WHAT TO WORK ON: If a line in the records below includes the word "WriteOp", count it, then give the total and nothing else.

DATA PROVIDED:
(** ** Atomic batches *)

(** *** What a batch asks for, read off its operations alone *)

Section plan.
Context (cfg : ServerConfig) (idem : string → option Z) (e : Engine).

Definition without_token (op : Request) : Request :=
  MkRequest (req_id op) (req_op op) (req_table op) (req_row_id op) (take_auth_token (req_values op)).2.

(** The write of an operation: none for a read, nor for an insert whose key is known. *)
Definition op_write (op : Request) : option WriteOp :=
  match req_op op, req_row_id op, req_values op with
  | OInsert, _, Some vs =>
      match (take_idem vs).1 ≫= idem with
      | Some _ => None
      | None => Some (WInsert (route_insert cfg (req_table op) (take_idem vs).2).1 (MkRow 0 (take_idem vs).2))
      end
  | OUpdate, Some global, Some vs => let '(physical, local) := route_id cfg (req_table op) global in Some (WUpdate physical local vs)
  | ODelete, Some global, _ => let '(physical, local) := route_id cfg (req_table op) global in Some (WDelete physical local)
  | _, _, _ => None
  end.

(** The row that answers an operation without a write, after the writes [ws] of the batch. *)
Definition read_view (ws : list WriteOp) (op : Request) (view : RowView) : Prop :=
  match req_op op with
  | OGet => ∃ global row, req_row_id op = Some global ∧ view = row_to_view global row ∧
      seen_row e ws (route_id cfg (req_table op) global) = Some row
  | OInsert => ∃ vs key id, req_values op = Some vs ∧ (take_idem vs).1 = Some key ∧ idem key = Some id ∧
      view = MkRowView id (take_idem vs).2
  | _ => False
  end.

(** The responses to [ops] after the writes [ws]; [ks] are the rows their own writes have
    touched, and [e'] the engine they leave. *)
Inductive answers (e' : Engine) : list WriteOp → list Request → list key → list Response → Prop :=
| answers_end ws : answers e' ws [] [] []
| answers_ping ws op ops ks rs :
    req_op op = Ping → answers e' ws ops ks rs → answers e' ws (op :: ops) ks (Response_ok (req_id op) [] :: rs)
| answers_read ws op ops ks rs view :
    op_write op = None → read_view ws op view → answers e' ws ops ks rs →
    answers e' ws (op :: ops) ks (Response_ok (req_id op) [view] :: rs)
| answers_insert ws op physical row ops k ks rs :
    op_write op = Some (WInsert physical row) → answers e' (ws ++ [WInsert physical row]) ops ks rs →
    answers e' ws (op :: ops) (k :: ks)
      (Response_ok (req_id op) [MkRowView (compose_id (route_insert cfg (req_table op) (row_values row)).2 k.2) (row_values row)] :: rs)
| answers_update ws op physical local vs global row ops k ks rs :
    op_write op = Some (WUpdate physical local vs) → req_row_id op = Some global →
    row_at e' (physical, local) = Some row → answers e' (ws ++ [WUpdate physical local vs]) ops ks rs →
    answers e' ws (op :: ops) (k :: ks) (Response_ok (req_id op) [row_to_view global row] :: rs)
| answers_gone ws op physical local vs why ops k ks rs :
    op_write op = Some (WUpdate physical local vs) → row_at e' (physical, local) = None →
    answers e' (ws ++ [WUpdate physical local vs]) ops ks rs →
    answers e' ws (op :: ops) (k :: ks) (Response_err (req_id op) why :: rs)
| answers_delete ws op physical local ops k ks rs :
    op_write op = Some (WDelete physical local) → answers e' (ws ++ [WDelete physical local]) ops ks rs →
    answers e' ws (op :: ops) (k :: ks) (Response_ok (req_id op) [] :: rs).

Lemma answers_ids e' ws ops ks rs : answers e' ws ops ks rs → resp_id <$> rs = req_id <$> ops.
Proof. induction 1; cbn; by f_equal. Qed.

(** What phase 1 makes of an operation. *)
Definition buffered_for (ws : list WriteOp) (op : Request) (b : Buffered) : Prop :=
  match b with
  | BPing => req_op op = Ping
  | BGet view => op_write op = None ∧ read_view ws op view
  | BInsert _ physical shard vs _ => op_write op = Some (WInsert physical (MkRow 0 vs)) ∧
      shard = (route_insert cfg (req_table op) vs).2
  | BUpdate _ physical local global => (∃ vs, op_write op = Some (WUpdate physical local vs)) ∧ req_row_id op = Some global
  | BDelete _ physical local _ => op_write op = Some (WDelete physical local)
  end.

OUTPUT FOR THIS EXERCISE: 4